• **PROBLEM DESCRIPTION**
Once you find the line containing "- GPS times, sample" in the data below, copy it and each following line exactly, up to and including the line containing "where the source", and nothing else.

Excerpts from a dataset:
..........

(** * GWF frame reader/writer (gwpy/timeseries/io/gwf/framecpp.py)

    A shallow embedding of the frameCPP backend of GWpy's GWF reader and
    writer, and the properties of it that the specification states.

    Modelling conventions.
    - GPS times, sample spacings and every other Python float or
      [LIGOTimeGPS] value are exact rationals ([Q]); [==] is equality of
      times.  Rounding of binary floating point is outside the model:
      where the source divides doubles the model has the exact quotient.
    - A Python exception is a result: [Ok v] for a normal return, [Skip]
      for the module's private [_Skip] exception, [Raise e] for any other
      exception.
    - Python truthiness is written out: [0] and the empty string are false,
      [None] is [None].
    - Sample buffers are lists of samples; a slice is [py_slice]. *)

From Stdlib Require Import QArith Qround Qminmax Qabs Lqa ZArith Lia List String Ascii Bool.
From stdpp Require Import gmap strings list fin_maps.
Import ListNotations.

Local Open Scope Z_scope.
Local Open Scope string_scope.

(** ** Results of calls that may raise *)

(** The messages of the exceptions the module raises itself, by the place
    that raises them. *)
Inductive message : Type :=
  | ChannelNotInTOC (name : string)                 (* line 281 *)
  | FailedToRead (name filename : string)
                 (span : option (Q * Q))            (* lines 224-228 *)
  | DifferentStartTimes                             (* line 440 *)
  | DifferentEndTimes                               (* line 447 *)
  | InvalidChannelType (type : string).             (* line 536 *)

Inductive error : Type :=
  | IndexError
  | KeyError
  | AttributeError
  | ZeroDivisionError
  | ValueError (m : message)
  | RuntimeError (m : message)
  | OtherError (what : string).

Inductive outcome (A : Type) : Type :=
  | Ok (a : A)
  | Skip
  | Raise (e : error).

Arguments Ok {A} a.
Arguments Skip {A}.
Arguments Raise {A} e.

..........

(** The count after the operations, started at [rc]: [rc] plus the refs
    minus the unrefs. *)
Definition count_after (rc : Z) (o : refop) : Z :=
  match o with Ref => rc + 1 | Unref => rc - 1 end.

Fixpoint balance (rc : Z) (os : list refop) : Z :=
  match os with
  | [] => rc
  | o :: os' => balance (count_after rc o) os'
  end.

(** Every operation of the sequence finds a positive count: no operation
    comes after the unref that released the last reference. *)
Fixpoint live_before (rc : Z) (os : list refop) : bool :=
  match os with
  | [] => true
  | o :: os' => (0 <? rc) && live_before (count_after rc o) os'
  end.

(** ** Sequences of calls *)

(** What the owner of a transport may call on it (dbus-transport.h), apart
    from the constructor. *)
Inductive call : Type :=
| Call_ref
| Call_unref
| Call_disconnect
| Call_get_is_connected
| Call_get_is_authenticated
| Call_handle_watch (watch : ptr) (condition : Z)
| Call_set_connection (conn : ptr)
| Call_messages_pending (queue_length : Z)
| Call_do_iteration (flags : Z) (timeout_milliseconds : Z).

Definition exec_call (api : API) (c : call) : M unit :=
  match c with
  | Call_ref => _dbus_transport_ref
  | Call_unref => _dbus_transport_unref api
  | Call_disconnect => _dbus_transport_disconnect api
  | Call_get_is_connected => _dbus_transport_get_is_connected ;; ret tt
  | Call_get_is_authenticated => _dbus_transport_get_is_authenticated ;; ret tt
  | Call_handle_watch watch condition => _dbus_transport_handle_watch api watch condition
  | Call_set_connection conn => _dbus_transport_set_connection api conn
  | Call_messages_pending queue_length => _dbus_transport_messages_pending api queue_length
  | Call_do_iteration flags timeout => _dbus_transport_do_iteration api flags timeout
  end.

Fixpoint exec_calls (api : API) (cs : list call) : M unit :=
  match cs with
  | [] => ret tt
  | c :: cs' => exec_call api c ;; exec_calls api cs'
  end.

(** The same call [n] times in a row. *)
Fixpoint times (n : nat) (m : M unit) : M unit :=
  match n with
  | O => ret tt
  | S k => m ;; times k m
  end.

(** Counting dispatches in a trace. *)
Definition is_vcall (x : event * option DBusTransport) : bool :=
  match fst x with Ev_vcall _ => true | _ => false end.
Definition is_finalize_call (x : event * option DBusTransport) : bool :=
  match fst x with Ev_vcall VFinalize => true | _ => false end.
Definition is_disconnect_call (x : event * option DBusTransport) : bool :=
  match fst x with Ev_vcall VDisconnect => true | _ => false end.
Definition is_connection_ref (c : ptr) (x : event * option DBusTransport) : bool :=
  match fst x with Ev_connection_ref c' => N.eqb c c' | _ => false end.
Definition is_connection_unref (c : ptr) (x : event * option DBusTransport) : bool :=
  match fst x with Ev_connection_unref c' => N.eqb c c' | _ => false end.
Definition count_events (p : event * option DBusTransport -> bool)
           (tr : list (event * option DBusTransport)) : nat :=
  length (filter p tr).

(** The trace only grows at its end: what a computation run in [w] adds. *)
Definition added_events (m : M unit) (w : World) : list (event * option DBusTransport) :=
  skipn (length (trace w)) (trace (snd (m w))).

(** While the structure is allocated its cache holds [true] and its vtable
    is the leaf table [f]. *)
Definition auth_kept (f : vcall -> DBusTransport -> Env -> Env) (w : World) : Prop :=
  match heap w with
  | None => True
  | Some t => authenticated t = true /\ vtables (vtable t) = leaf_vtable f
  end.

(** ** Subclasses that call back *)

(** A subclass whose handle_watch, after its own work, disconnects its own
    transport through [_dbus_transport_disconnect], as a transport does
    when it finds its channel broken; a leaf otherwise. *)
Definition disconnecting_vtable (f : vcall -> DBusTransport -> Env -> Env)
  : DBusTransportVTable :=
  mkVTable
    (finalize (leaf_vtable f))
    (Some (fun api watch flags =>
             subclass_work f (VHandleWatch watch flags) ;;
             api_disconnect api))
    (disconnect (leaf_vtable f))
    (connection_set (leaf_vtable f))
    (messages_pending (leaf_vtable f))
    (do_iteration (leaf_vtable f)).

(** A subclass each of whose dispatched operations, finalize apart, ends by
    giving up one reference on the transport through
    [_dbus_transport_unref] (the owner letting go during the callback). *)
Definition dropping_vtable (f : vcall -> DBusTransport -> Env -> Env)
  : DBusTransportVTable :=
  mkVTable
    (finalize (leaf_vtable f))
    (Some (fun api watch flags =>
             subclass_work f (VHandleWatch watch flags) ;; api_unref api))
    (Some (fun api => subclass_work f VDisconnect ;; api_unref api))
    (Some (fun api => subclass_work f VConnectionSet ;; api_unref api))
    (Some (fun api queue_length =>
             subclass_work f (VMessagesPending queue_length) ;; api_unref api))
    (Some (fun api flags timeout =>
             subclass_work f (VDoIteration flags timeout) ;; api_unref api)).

..........

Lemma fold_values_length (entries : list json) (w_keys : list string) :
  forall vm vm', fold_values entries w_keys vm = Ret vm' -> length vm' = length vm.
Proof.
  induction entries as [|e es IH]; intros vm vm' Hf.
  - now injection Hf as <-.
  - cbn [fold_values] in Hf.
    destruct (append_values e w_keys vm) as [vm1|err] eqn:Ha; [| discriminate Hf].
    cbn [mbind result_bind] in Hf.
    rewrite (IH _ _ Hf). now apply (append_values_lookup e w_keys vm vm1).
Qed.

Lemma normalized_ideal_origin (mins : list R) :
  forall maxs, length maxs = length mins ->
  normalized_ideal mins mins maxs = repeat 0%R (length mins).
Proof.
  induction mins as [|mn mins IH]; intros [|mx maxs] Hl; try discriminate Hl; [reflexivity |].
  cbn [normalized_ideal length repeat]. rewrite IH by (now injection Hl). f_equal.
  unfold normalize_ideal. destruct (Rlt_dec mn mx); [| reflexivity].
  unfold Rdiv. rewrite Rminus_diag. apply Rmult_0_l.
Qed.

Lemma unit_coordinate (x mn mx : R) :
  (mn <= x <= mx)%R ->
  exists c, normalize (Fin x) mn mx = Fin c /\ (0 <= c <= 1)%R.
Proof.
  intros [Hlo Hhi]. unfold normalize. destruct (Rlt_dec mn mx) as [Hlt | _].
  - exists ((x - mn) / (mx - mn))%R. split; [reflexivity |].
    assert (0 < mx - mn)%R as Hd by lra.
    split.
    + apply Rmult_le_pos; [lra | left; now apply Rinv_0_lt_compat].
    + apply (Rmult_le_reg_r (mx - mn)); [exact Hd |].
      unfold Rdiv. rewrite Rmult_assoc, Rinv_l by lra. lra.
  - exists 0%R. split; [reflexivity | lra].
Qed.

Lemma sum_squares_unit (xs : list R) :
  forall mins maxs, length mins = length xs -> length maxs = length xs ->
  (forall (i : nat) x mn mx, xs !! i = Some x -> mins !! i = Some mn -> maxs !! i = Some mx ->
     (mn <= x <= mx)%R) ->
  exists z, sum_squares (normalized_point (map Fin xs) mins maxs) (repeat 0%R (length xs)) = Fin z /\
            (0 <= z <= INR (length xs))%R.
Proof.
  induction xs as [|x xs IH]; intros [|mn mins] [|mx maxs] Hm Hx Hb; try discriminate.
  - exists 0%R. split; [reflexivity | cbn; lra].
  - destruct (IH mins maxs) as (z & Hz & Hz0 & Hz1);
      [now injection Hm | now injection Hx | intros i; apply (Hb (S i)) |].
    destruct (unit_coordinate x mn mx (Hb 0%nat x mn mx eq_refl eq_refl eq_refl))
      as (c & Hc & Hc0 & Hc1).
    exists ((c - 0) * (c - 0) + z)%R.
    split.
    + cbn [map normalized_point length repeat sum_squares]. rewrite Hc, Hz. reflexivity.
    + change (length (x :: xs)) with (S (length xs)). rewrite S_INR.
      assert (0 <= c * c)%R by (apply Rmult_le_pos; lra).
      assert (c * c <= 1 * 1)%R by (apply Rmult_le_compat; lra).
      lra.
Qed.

..........

• **TASK RESULT**
    - GPS times, sample spacings and every other Python float or
      [LIGOTimeGPS] value are exact rationals ([Q]); [==] is equality of
      times.  Rounding of binary floating point is outside the model:
      where the source divides doubles the model has the exact quotient.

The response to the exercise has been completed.